GOAL OF THE EXERCISE - Supply the number of lines in the data below that hold "Lemma", and let that number be the whole answer.

Saved data entries:
Lemma withdrawal_row_ok auth log :
  log_ranged log ->
  yields (withdrawal_row C A portal keccak256 auth log) (fun o => match o with Some e => row_ok e | None => True end).
Proof.
  intros Hl. unfold withdrawal_row. eapply (feed_bind _ _ _ (fun _ => True)); [by apply keeps_query|]. intros ev _.
  case_match; [by apply feed_ret|]. destruct (activity_source log Zone) as [source|] eqn:Es; [|by apply feed_ret].
  eapply feed_bind; [apply timestamp_ok|intros t0 Ht0]. eapply feed_bind; [apply status_keeps|]. intros [st|] _; [|apply feed_fail].
  cbv zeta. eapply (feed_bind _ _ _ (fun _ => True)); [|intros u _; row_steps].
  unfold activity_l1_tx_timestamp, activity_block_timestamp. keeps_any.
Qed.

Lemma missing_logs_ok hashes ls : Forall log_ranged ls -> yields (missing_portal_logs C portal hashes ls) (Forall log_ranged).
Proof.
  revert ls. induction hashes as [|h hashes IH]; intros ls Hls; cbn [missing_portal_logs]; [by apply feed_ret|].
  eapply feed_bind; [apply keeps_query; intros a; apply l1_ranged|]. intros found Hf. apply IH. by apply Forall_app.
Qed.

Lemma terminals_keep logs m : yields (deposit_terminals abi_inbox logs m) (fun _ => True).
Proof. revert m. induction logs as [|log logs IH]; intros m; cbn [deposit_terminals]; keeps_any; eauto. Qed.

Abbreviation rows_of auth := (activity_rows C A abi_inbox decode_log eth_logs portal keccak256 head auth).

RESPONSE BOX - 3